Ian Boyne, writing in The Sunday Gleaner of February 23, 2014, tries to use the current contraction (falling output and rising unemployment) of the Barbados economy to undermine this idea. He suggests that there are lessons for Jamaica in the current stumbling of the Barbados economy. The lesson, apparently, is that adhering to these so-called neo-liberal policies does not inoculate an economy from a possible contraction, so Jamaica should be wary of applying such policies.

Since Mr Boyne specifically associates my name with those neo-liberal policies, I am presuming that he is referring to the suite of policies I have long advocated that focus on the underlying environment for business - balanced budgets, low inflation, good infrastructure, rule of law, and liberal trade (which were articulated on my behalf in a recent Gleaner article), instead of temporary stimulants and winner-picking.

economic fundamentals

The argument in favour of economic fundamentals, though, is not that they ensure that a country never endures a cyclical downturn. Rather, it is that despite the greater exposure to such downturns, the economy grows more in the long run, and the country thereby becomes wealthier. Good fundamentals are not falter-insurance; they are merely growth promoting.

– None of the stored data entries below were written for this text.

(** C8.  A response with [success] set and a file reference whose [url] is
    the empty string takes the success path: [data.file] becomes that
    reference, whatever image the block had, no call is made on the
    collaborators, so no error is notified, and [validate] is [false] on the
    data saved afterwards. *)
Theorem upload_success_empty_url (this : ImageTool) (response : gmap string value)
    (f : FileRef) :
  prop response "success" = VBool true →
  prop response "file" = VFile f →
  url f = "" →
  let this' := onUpload i18n_t JSON_stringify response this in
  this' = set_image (VFile f) this ∧
  prop (_data this') "file" = VFile f ∧
  trace this' = trace this ∧
  error_notifications (trace this') = error_notifications (trace this) ∧
  validate (save this') = Some false.
Proof.
  intros Hs Hf Hu this'. subst this'.
  unfold onUpload. rewrite Hs, Hf. cbn [truthy andb].
  assert (Hfile : prop (_data (set_image (VFile f) this)) "file" = VFile f)
    by (by rewrite set_image_file).
  assert (Htrace : trace (set_image (VFile f) this) = trace this).
  { unfold set_image. cbn [truthy get_url andb]. by rewrite Hu. }
  split; [done|]. split; [done|]. split; [done|].
  split; [by rewrite Htrace|].
  unfold save, get_data. rewrite (validate_file _ _ Hfile).
  by rewrite bool_decide_eq_false_2 by auto.
Qed.

End Upload.

Lemma upload_failure_keeps_data_witness :
  _data (onUpload id (fun _ => "{}") failed_response cat_block) = _data cat_block.
Proof.
  pose proof (upload_failure_keeps_data id (fun _ => "{}") cat_block failed_response)
    as H.
  cbv zeta in H. destruct H as [Hd _]; [reflexivity|]. exact Hd.
Defined.

Lemma upload_success_frame_witness :
  prop (_data (onUpload id (fun _ => "{}") png_response cat_block)) "size"
  = VString "50".
Proof.
  pose proof (upload_success_frame id (fun _ => "{}") cat_block png_response
                (mkFileRef "http://x/y.png" [])) as H.
  cbv zeta in H.
  destruct H as (_ & _ & _ & Hs); [reflexivity | reflexivity | reflexivity |].
  rewrite Hs. reflexivity.
Defined.

Lemma upload_success_empty_url_witness :
  validate (save (onUpload id (fun _ => "{}") empty_url_response cat_block))
  = Some false.
Proof.
  pose proof (upload_success_empty_url id (fun _ => "{}") cat_block
                empty_url_response (mkFileRef "" [])) as H.
  cbv zeta in H.
  destruct H as (_ & _ & _ & _ & Hv); [reflexivity | reflexivity | reflexivity |].
  exact Hv.
Defined.

(** ** The size group *)

Example size_tunes_built_in :
  size_tunes = List.filter (fun n => startsWith n "size") (List.map name tunes).
Proof. reflexivity. Qed.

Lemma active_size_tunes_le_1 (this : ImageTool) :
  (length (active_size_tunes this) ≤ 1)%nat.
Proof.
  unfold active_size_tunes, size_tunes, isTuneActive, get_data.
  cbn [List.filter].
  change (startsWith "size30" "size") with true.
  change (startsWith "size50" "size") with true.
  change (startsWith "size70" "size") with true.
  change (startsWith "size100" "size") with true.
  cbn [negb].
  destruct (decide (prop (_data this) "size" = VUndefined)) as [|Hne];
    [cbn; lia|].
  set (s := "size" +:+ to_js_string (prop (_data this) "size")).
  cbn [truthy].
  destruct (String.eqb_spec s "size30") as [H30|];
    destruct (String.eqb_spec s "size50") as [H50|];
    destruct (String.eqb_spec s "size70") as [H70|];
    destruct (String.eqb_spec s "size100") as [H100|];
    cbn [length]; try lia; congruence.
Qed.

(** C2.  After any sequence of [setTune] calls, from any state of the block,
    at most one of [size30], [size50], [size70] and [size100] is active;
    setting a size tune leaves the activity of [withBorder] as it is, and
    setting [withBorder] leaves the activity of every size tune as it is. *)
Theorem size_tunes_mutually_exclusive (this : ImageTool)
    (calls : list (string * value)) :
  let this' := fold_left (fun st c => setTune (fst c) (snd c) st) calls this in
  (length (active_size_tunes this') ≤ 1)%nat ∧
  (∀ (tuneName : string) (status : value),
     startsWith tuneName "size" = true →
     isTuneActive (setTune tuneName status this') "withBorder"
     = isTuneActive this' "withBorder") ∧
  (∀ (tuneName : string) (status : value),
     startsWith tuneName "size" = true →
     isTuneActive (setTune "withBorder" status this') tuneName
     = isTuneActive this' tuneName).
Proof.
  intros this'. split; [apply active_size_tunes_le_1|]. split.
  - intros tuneName status Hp.
    rewrite !isTuneActive_field by reflexivity.
    apply setTune_prop_other. rewrite Hp. done.
  - intros tuneName status Hp.
    unfold isTuneActive, get_data. rewrite Hp. cbn [negb].
    by rewrite !(setTune_prop_other "withBorder" status this' "size").
Qed.

Lemma size_tunes_mutually_exclusive_witness :
  let b := fold_left (fun st c => setTune (fst c) (snd c) st)
             [("size50", VBool true); ("size30", VBool true)] (constructor ∅) in
  isTuneActive (setTune "size70" (VBool true) b) "withBorder"
  = isTuneActive b "withBorder" ∧
  isTuneActive (setTune "withBorder" (VBool true) b) "size30"
  = isTuneActive b "size30".
Proof.
  intros b.
  pose proof (size_tunes_mutually_exclusive (constructor ∅)
                [("size50", VBool true); ("size30", VBool true)]) as H.
  cbv zeta in H. destruct H as (_ & Hb & Hs).
  split.
  - apply Hb. reflexivity.
  - apply Hs. reflexivity.
Defined.

(** ** Setting a tune *)

Section DeactivateOthers.

Variable tuneName : string.

Lemma deactivate_other_trace_mono (this : ImageTool) (item : ActionConfig)
    (e : effect) :
  e ∈ trace this → e ∈ trace (deactivate_other tuneName this item).
Proof.
  intros He. unfold deactivate_other. case_match; [|done].
  cbn [trace emit]. rewrite !elem_of_app. auto.
Qed.

Lemma deactivate_others_trace_mono (l : list ActionConfig) (this : ImageTool)
    (e : effect) :
  e ∈ trace this → e ∈ trace (fold_left (deactivate_other tuneName) l this).
Proof.
  revert this. induction l as [|item l IH]; intros this He; [done|].
  cbn [fold_left]. by apply IH, deactivate_other_trace_mono.
Qed.

(** The loop of [setTune] un-marks every other size tune that is active. *)
Lemma deactivate_others_trace (l : list ActionConfig) (this : ImageTool)
    (item : ActionConfig) :
  item ∈ l →
  startsWith (name item) "size" = true →
  name item ≠ tuneName →
  truthy (isTuneActive this (name item)) = true →
  DomRemoveActiveMarker (name item)
    ∈ trace (fold_left (deactivate_other tuneName) l this) ∧
  UiApplyTune (name item) (VBool false)
    ∈ trace (fold_left (deactivate_other tuneName) l this).
Proof.
  intros Hin Hp Hne Hact. revert this Hact.
  induction l as [|item' l IH]; intros this Hact; [by apply elem_of_nil in Hin|].
  cbn [fold_left]. apply elem_of_cons in Hin as [<-|Hin].
  - split; apply deactivate_others_trace_mono;
      unfold deactivate_other; rewrite Hp, Hact;
      (destruct (String.eqb_spec (name item) tuneName) as [|_]; [done|]);
      cbn [negb andb trace emit]; rewrite !elem_of_app, !list_elem_of_singleton;
      auto.
  - apply IH; [done|].
    by rewrite (isTuneActive_data _ this) by apply deactivate_other_data.
Qed.

End DeactivateOthers.

(** The name [__proto__] is not a field: on a block whose flag is set,
    [setTune("__proto__", b)] stores nothing, and the name still reads as
    the prototype of the data. *)
Lemma setTune_proto_stores_nothing :
  isDataInit (constructor ∅) = true ∧
  startsWith "__proto__" "size" = false ∧
  prop (_data (setTune "__proto__" (VBool true) (constructor ∅))) "__proto__"
    = VInherited "__proto__" ∧
  prop (_data (setTune "__proto__" (VBool true) (constructor ∅))) "__proto__"
    ≠ VBool true ∧
  prop (_data (setTune "__proto__" (VBool false) (constructor ∅))) "__proto__"
    ≠ VBool false.
Proof. repeat split; try reflexivity; discriminate. Qed.

(** C3, as the code has it.  Once the flag [isDataInit] is set,
    [setTune(tuneName, value)]
    - for a size tune and [true], stores in [data.size] the suffix of the
      name after [size], leaves every other size tune inactive, and has
      un-marked each built-in size tune that was active before;
    - for a size tune and [false], unsets [data.size];
    - for any other name but [__proto__], sets the field of that name to
      the value;
    - for the name [__proto__], of which the data has no own property,
      leaves the data as it is. *)
Theorem setTune_postconditions (this : ImageTool) (tuneName : string) (b : bool) :
  isDataInit this = true →
  let this' := setTune tuneName (VBool b) this in
  (startsWith tuneName "size" = true → b = true →
     (∃ s, tuneName = "size" +:+ s ∧ prop (_data this') "size" = VString s) ∧
     (∀ other, startsWith other "size" = true → other ≠ tuneName →
        isTuneActive this' other = VBool false) ∧
     (∀ item, item ∈ tunes →
        startsWith (name item) "size" = true → name item ≠ tuneName →
        isTuneActive this (name item) = VBool true →
        DomRemoveActiveMarker (name item) ∈ trace this' ∧
        UiApplyTune (name item) (VBool false) ∈ trace this')) ∧
  (startsWith tuneName "size" = true → b = false →
     prop (_data this') "size" = VUndefined) ∧
  (startsWith tuneName "size" = false → tuneName ≠ "__proto__" →
     prop (_data this') tuneName = VBool b) ∧
  (tuneName = "__proto__" → _data this !! "__proto__" = None →
     _data this' = _data this).
Proof.
  intros Hi this'. subst this'. unfold setTune. rewrite Hi. cbn [negb truthy].
  split; [|split; [|split]].
  - intros Hp ->. rewrite Hp.
    set (that := fold_left (deactivate_other tuneName) tunes this).
    assert (Hs : prop (_data (emit (UiApplyTune tuneName (VBool true))
                                (set_prop "size"
                                   (VString (replace tuneName "size" "")) that)))
                   "size" = VString (replace tuneName "size" ""))
      by (cbn [_data emit set_prop]; apply prop_insert_eq).
    split; [|split].
    + exists (replace tuneName "size" ""). split; [by apply size_name_split|done].
    + intros other Hpo Hne. rewrite (isTuneActive_set _ _ _ Hpo Hs).
      f_equal. apply bool_decide_eq_false_2. intros Heq. apply Hne.
      rewrite (size_name_split _ Hp), (size_name_split _ Hpo). by rewrite Heq.
    + intros item Hin Hpi Hne Hact.
      destruct (deactivate_others_trace tuneName tunes this item) as [Hm Hu];
        [done | done | done | by rewrite Hact |].
      fold that in Hm, Hu.
      cbn [trace emit set_prop]. rewrite !elem_of_app. auto.
  - intros Hp ->. rewrite Hp. cbn [_data emit set_prop]. by apply prop_assign_eq.
  - intros Hp Hk. rewrite Hp. cbn [_data emit set_prop]. by apply prop_assign_eq.
  - intros -> Hown. change (startsWith "__proto__" "size") with false.
    cbn [_data emit set_prop]. unfold assign.
    by rewrite String.eqb_refl, Hown.
Qed.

To the extent that Barbados is elevated as an example of good economic policymaking, it is because it has a long history of good fundamentals - smaller fiscal deficits than Jamaica, lower inflation (underpinning the four-decade-long stability of their exchange rate), better infrastructure, and stronger adherence to the rule of law.

As a result of that greater adherence to a sound economic platform, the Barbados economy has consistently experienced faster growth than Jamaica, to the point where average income per person in Barbados is now 21⁄2 times Jamaica's. And this is the gap AFTER the current stumble. Meanwhile, Barbados has avoided state trade monopolies, national airlines, and much of the other folly that Jamaica has wasted public resources on instead of paying attention to economic fundamentals.

A case for this argument, that fundamentals promote growth, can paradoxically be drawn from Barbados' current wobble. The data cited by Mr Boyne himself reveal that this once-admired country has taken its eyes off the prize. The Barbados government's budget deficit was up to 8% of GDP last year, higher than Jamaica's own sorry level, and is expected to hit 10% this year. Meanwhile, their traditional low inflation rate, the pillar of their stable exchange rate, has risen from zero in 2003 to 9% currently.

unattractive domestic production

As an inevitable consequence of this inflation, which affects only domestic production and not imports, is that domestic production has become unattractively expensive compared to imports. When locals (and foreigners, too) cut back on buying locally produced goods, the economy stagnates. In summary, weak fiscal policy (the budget gap) and loose monetary policy (the inflation rate) have undermined the long-standing stability that has underpinned Barbados' previous stellar performance.

So when Mr Boyne argues that "those neo-liberal messiahs who believe that all we have to do is to set our economic house in order and we will have sustainable growth are leading us down the garden path", he is contradicted not only by the historical comparison of Jamaica and Barbados, but also by the experience of Barbados itself, which has let its house get out of order. (He is also contradicted by an enormous amount of international empirical evidence, but never mind that.)

But don't lose any sleep over the fate of Barbados. As Mr Boyne points out, their government is aggressively retrenching - freezing public-sector salaries, cutting public employment, and raising taxes. You may note that those are precisely the actions that three Jamaican administrations failed to take for a dozen years while running large budget deficits year after year. It is that very capacity to quickly right its wayward ship why Barbados will shortly resume its path of impressive long-run growth, and so continue to be the envy of Jamaicans.